For example, NCN explained: “Now, a person can use the Form 1023-EZ to secure tax-exempt status for an entity merely by claiming everything is accurate, that the applicant’s total assets do not exceed $250,000, and its annual gross receipts will not exceed $50,000 in either the past 3 years or projected for any of the next 3 years. The result of this bare attestation is the significant benefit of federal income tax exemption – and thereby state and local income and property tax exemptions.”
In support of its Recommendations for the 2021-2022 Priority Guidance Plan, NCN pointed to evidence and arguments including –
On October 3, 2022, the Treasury Inspector General for Tax Administration (TIGTA) issued Report Number 2023-10-001. Titled More Information Is Needed to Make Informed Decisions on Streamlined Applications for Tax Exemption, the 37-page PDF document (including appendices) offers summaries followed by detailed findings and recommendations.
TIGTA performed this audit “…to assess the efficiency of the” Form 1023-EZ as well as the “use of resources and processing times in making determinations.” Without enough information, the EO Determinations Unit “may approve tax exemption for organizations that do not meet the legal requirements, and could allow unscrupulous individuals to use the exemption for illegal activities.

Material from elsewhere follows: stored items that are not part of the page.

(** C9: [UnmarshalCBOR] rejects a [t.DealIDs] array whose declared length
    exceeds 8192 with the error "array too large" (whatever the major type
    of that header), never rejects a declared length of at most 8192 as too
    large, and accepts every encoded value of exactly 8192 elements; a
    wrong major type at any of the five headers, a top-level field count
    other than three and a boolean value other than 20 or 21 are each
    rejected with their own error. *)
Theorem UnmarshalCBOR_rejects_malformed :
  (forall t r br1 maj extra br2,
      CborReadHeader r = Ok (MajArray, 3, br1) ->
      CborReadHeader br1 = Ok (maj, extra, br2) -> 8192 < extra ->
      UnmarshalCBOR t r = (t, Err (ErrArrayTooLarge extra)))
  /\ (forall t r br1 maj extra br2 t' e,
      CborReadHeader r = Ok (MajArray, 3, br1) ->
      CborReadHeader br1 = Ok (maj, extra, br2) -> extra <= 8192 ->
      UnmarshalCBOR t r <> (t', Err (ErrArrayTooLarge e)))
  /\ (forall t rest,
      well_formed t -> Z.of_nat (length (DealIDs t)) = 8192 ->
      UnmarshalCBOR zero (MarshalCBOR (Some t) ++ rest) = (t, Ok rest))
  /\ (forall t r maj extra br,
      CborReadHeader r = Ok (maj, extra, br) -> maj <> MajArray ->
      UnmarshalCBOR t r = (t, Err ErrNotArray))
  /\ (forall t r extra br,
      CborReadHeader r = Ok (MajArray, extra, br) -> extra <> 3 ->
      UnmarshalCBOR t r = (t, Err ErrWrongFieldCount))
  /\ (forall t r br1 maj extra br2,
      CborReadHeader r = Ok (MajArray, 3, br1) ->
      CborReadHeader br1 = Ok (maj, extra, br2) -> extra <= 8192 ->
      maj <> MajArray ->
      UnmarshalCBOR t r = (t, Err ErrExpectedArray))
  /\ (forall t vs k tail maj val br,
      Forall is_uint64 vs -> Z.of_nat (length vs + S k) <= 8192 ->
      CborReadHeader tail = Ok (maj, val, br) -> maj <> MajUnsignedInt ->
      snd (UnmarshalCBOR t
             (CborEncodeMajorType MajArray 3
              ++ CborEncodeMajorType MajArray (Z.of_nat (length vs + S k))
              ++ flat_map (fun v => CborWriteHeader MajUnsignedInt v) vs
              ++ tail))
      = Err (ErrDealIDNotUint maj))
  /\ (forall t ids tail maj val br,
      Forall is_uint64 ids -> Z.of_nat (length ids) <= 8192 ->
      CborReadHeader tail = Ok (maj, val, br) -> maj <> MajUnsignedInt ->
      snd (UnmarshalCBOR t
             (CborEncodeMajorType MajArray 3
              ++ CborEncodeMajorType MajArray (Z.of_nat (length ids))
              ++ flat_map (fun v => CborWriteHeader MajUnsignedInt v) ids
              ++ tail))
      = Err ErrWrongTypeUint64)
  /\ (forall t ids alloc tail maj extra br,
      Forall is_uint64 ids -> Z.of_nat (length ids) <= 8192 ->
      is_uint64 alloc ->
      CborReadHeader tail = Ok (maj, extra, br) -> maj <> MajOther ->
      snd (UnmarshalCBOR t (fields_prefix ids alloc ++ tail))
      = Err ErrBoolMajor)
  /\ (forall t ids alloc tail extra br,
      Forall is_uint64 ids -> Z.of_nat (length ids) <= 8192 ->
      is_uint64 alloc ->
      CborReadHeader tail = Ok (MajOther, extra, br) ->
      extra <> 20 -> extra <> 21 ->
      snd (UnmarshalCBOR t (fields_prefix ids alloc ++ tail))
      = Err (ErrBoolValue extra)).
Proof.
  repeat apply conj.
  - apply UnmarshalCBOR_too_large.
  - apply UnmarshalCBOR_within_bound.
  - intros t rest Hwf Hlen.
    rewrite UnmarshalCBOR_MarshalCBOR by (try assumption; lia).
    destruct t as [[|v vs] a c]; [cbn [DealIDs length] in Hlen; lia|].
    reflexivity.
  - apply UnmarshalCBOR_not_array.
  - apply UnmarshalCBOR_field_count.
  - apply UnmarshalCBOR_expected_array.
  - apply UnmarshalCBOR_element_type.
  - apply UnmarshalCBOR_allocated_type.
  - apply UnmarshalCBOR_bool_major.
  - apply UnmarshalCBOR_bool_value.
Qed.

(** C10: the round trip of the codec.  For every well-formed [DealMapping]
    (all integer fields are [uint64]) with at most 8192 deal ids, decoding
    the bytes written by [MarshalCBOR] into a fresh value gives back the
    original and consumes exactly those bytes. *)
Theorem DealMapping_roundtrip (t : DealMapping) (rest : list byte) :
  well_formed t -> Z.of_nat (length (DealIDs t)) <= 8192 ->
  UnmarshalCBOR zero (MarshalCBOR (Some t) ++ rest) = (t, Ok rest).
Proof.
  intros Hwf Hlen. rewrite UnmarshalCBOR_MarshalCBOR by assumption.
  destruct t as [[|v vs] a c]; reflexivity.
Qed.

(** Decoding into a receiver that already holds deal ids: an encoded empty
    slice leaves them in place. *)
Remark UnmarshalCBOR_empty_keeps_slice :
  UnmarshalCBOR (mkDealMapping [5] 0 false)
    (MarshalCBOR (Some (mkDealMapping [] 1 true)))
  = (mkDealMapping [5] 1 true, Ok []).
Proof. reflexivity. Qed.

End sector_theorems.

Section sector_instances.

Import cbg sector.
Local Open Scope Z_scope.

Lemma UnmarshalCBOR_rejects_malformed_witness :
  UnmarshalCBOR zero (map byte_of_Z [131; 153; 32; 1])
    = (zero, Err (ErrArrayTooLarge 8193))
  /\ UnmarshalCBOR zero (map byte_of_Z [131; 153; 32; 0])
    <> (zero, Err (ErrArrayTooLarge 8192))
  /\ UnmarshalCBOR zero
       (MarshalCBOR (Some (mkDealMapping (replicate (Z.to_nat 8192) 7) 1 true))
        ++ [])
    = (mkDealMapping (replicate (Z.to_nat 8192) 7) 1 true, Ok [])
  /\ UnmarshalCBOR zero (map byte_of_Z [3]) = (zero, Err ErrNotArray)
  /\ UnmarshalCBOR zero (map byte_of_Z [130]) = (zero, Err ErrWrongFieldCount)
  /\ UnmarshalCBOR zero (map byte_of_Z [131; 1]) = (zero, Err ErrExpectedArray)
  /\ snd (UnmarshalCBOR zero
            (CborEncodeMajorType MajArray 3
             ++ CborEncodeMajorType MajArray (Z.of_nat (length [1] + 1))
             ++ flat_map (fun v => CborWriteHeader MajUnsignedInt v) [1]
             ++ map byte_of_Z [128]))
    = Err (ErrDealIDNotUint 4)
  /\ snd (UnmarshalCBOR zero
            (CborEncodeMajorType MajArray 3
             ++ CborEncodeMajorType MajArray (Z.of_nat (length [1]))
             ++ flat_map (fun v => CborWriteHeader MajUnsignedInt v) [1]
             ++ map byte_of_Z [245]))
    = Err ErrWrongTypeUint64
  /\ snd (UnmarshalCBOR zero (fields_prefix [1] 2 ++ map byte_of_Z [1]))
    = Err ErrBoolMajor
  /\ snd (UnmarshalCBOR zero (fields_prefix [1] 2 ++ map byte_of_Z [246]))
    = Err (ErrBoolValue 22).
Proof.
  destruct UnmarshalCBOR_rejects_malformed
    as (H1 & H2 & H3 & H4 & H5 & H6 & H7 & H8 & H9 & H10).
  repeat apply conj.
  - apply (H1 zero _ (map byte_of_Z [153; 32; 1]) MajArray 8193 []);
      [reflexivity | reflexivity | lia].
  - apply (H2 zero _ (map byte_of_Z [153; 32; 0]) MajArray 8192 []);
      [reflexivity | reflexivity | lia].
  - apply H3.
    + split; [apply Forall_replicate|]; unfold is_uint64; cbn [Allocated]; lia.
    + cbn [DealIDs]. rewrite length_replicate. lia.
  - apply (H4 zero _ MajUnsignedInt 3 []); [reflexivity | discriminate].
  - apply (H5 zero _ 2 []); [reflexivity | discriminate].
  - apply (H6 zero _ (map byte_of_Z [1]) MajUnsignedInt 1 []);
      [reflexivity | reflexivity | lia | discriminate].
  - apply (H7 zero [1] 0%nat (map byte_of_Z [128]) MajArray 0 []);
      [repeat constructor; unfold is_uint64; lia | cbn; lia
      | reflexivity | discriminate].
  - apply (H8 zero [1] (map byte_of_Z [245]) MajOther 21 []);
      [repeat constructor; unfold is_uint64; lia | cbn; lia
      | reflexivity | discriminate].
  - apply (H9 zero [1] 2 (map byte_of_Z [1]) MajUnsignedInt 1 []);
      [repeat constructor; unfold is_uint64; lia | cbn; lia
      | unfold is_uint64; lia | reflexivity | discriminate].
  - apply (H10 zero [1] 2 (map byte_of_Z [246]) 22 []);
      [repeat constructor; unfold is_uint64; lia | cbn; lia
      | unfold is_uint64; lia | reflexivity | discriminate | discriminate].
Defined.

Lemma DealMapping_roundtrip_witness :
  well_formed (mkDealMapping [1; 300; 2 ^ 64 - 1] 70000 true)
  /\ UnmarshalCBOR zero
       (MarshalCBOR (Some (mkDealMapping [1; 300; 2 ^ 64 - 1] 70000 true))
        ++ [])
     = (mkDealMapping [1; 300; 2 ^ 64 - 1] 70000 true, Ok []).
Proof.
  assert (Hwf : well_formed (mkDealMapping [1; 300; 2 ^ 64 - 1] 70000 true))
    by (split; [repeat constructor|]; unfold is_uint64; cbn [Allocated]; lia).
  split; [exact Hwf|].
  apply (DealMapping_roundtrip _ [] Hwf). cbn. lia.
Defined.

End sector_instances.

(** ** The block-sync client *)

Section shuffle_facts.

Import blocksync.

Lemma prefLen_min (peers : list PeerID) :
  prefLen peers = Nat.min 5 (length peers).
Proof. unfold prefLen. destruct (Nat.ltb_spec (length peers) 5); lia. Qed.

(** Reading the first [n] indices in order gives the first [n] entries. *)
Lemma fmap_lookup_seq {A} (d : A) (l : list A) (n : nat) :
  n <= length l ->
  (fun v => default d (l !! v)) <$> seq 0 n = take n l.
Proof.
  intros Hn. apply list_eq. intros i.
  rewrite list_lookup_fmap.
  destruct (Nat.lt_ge_cases i n) as [Hlt|Hge].
  - rewrite lookup_seq_lt, lookup_take_lt by lia. cbn.
    destruct (lookup_lt_is_Some_2 l i ltac:(lia)) as [x Hx].
    rewrite Hx. reflexivity.
  - rewrite lookup_seq_ge, lookup_take_ge by lia. reflexivity.
Qed.

(** The buffer filled through [perm] when every index is in range. *)
Lemma mapM_lookup_total {A} (d : A) (l : list A) (perm : list nat) :
  Forall (fun v => v < length l) perm ->
  mapM (fun v => l !! v) perm = Some ((fun v => default d (l !! v)) <$> perm).
Proof.
  intros Hall. apply mapM_Some. induction Hall as [|v perm Hv _ IH].
  - constructor.
  - cbn. constructor; [|exact IH].
    destruct (lookup_lt_is_Some_2 l v Hv) as [x Hx]. rewrite Hx. reflexivity.
Qed.

(** The call copies [buf] over the head of [peers]. *)
Lemma shufflePrefix_Some perm (peers buf : list PeerID) :
  Forall2 (fun v y => peers !! v = Some y) perm buf ->
  length buf <= length peers ->
  shufflePrefix perm peers = Some (buf ++ drop (length buf) peers).
Proof.
  intros Hbuf Hlen. unfold shufflePrefix.
  rewrite (mapM_Some_2 _ _ _ Hbuf). cbn. unfold copy.
  now rewrite take_ge by lia.
Qed.

(** Every arrangement of a list is read off it through a permutation of
    its indices. *)
Lemma arrangement_has_perm {A} (l q : list A) :
  q ≡ₚ l ->
  exists perm, perm ≡ₚ seq 0 (length l)
               /\ Forall2 (fun v y => l !! v = Some y) perm q.
Proof.
  intros Hp. apply Permutation_inj in Hp as (Hlen & f & Hinj & Hf).
  exists (map f (seq 0 (length l))). split.
  - apply nat_bijection_Permutation.
    + intros x Hx. apply lookup_lt_is_Some. rewrite <- Hf.
      apply lookup_lt_is_Some. lia.
    + intros x y. apply Hinj.
  - apply Forall2_same_length_lookup_2.
    + rewrite length_map, length_seq. lia.
    + intros i x y Hx Hy.
      change (map f (seq 0 (length l))) with (f <$> seq 0 (length l)) in Hx.
      rewrite list_lookup_fmap in Hx.
      destruct (seq 0 (length l) !! i) as [k|] eqn:Hk; [|discriminate].
      apply lookup_seq in Hk as [-> _]. cbn in Hx. inversion Hx; subst.
      now rewrite <- Hf.
Qed.

(** Reading a duplicate-free list through two index lists gives the same
    buffer only if the index lists are the same. *)
Lemma lookup_buffer_inj {A} (l : list A) (perm1 perm2 : list nat) buf :
  NoDup l ->
  Forall2 (fun v y => l !! v = Some y) perm1 buf ->
  Forall2 (fun v y => l !! v = Some y) perm2 buf ->
  perm1 = perm2.
Proof.
  intros Hnd H1. revert perm2.
  induction H1 as [|v y perm1 buf Hv _ IH]; intros perm2 H2.
  - now inversion H2.
  - inversion H2 as [|w ? perm2' ? Hw H2']; subst.
    f_equal; [eapply NoDup_lookup; eauto | now apply IH].
Qed.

This could also diminish public trust in legitimate tax-exempt organizations.”
In the “What TIGTA Found” summary, the answer is clear: “Based on our assessment of internal and external stakeholder opinions, States’ reporting requirements, comparison with the information required on the long application form, our testing of the application process, and limited examination compliance efforts, we determined that the information provided on the Form 1023-EZ is insufficient to make an informed determination about tax-exempt status and does not educate applicants about eligibility requirements for tax exemption.”
TIGTA went undercover with five “nonexistent organizations”; IRS granted 501(c )(3) exempt status for four of them. “The IRS correctly identified one of our fictitious applications as potentially ineligible and sent a request for additional documentation. Our undercover testing illustrates vulnerabilities in the IRS’s tax-exempt status determination process.”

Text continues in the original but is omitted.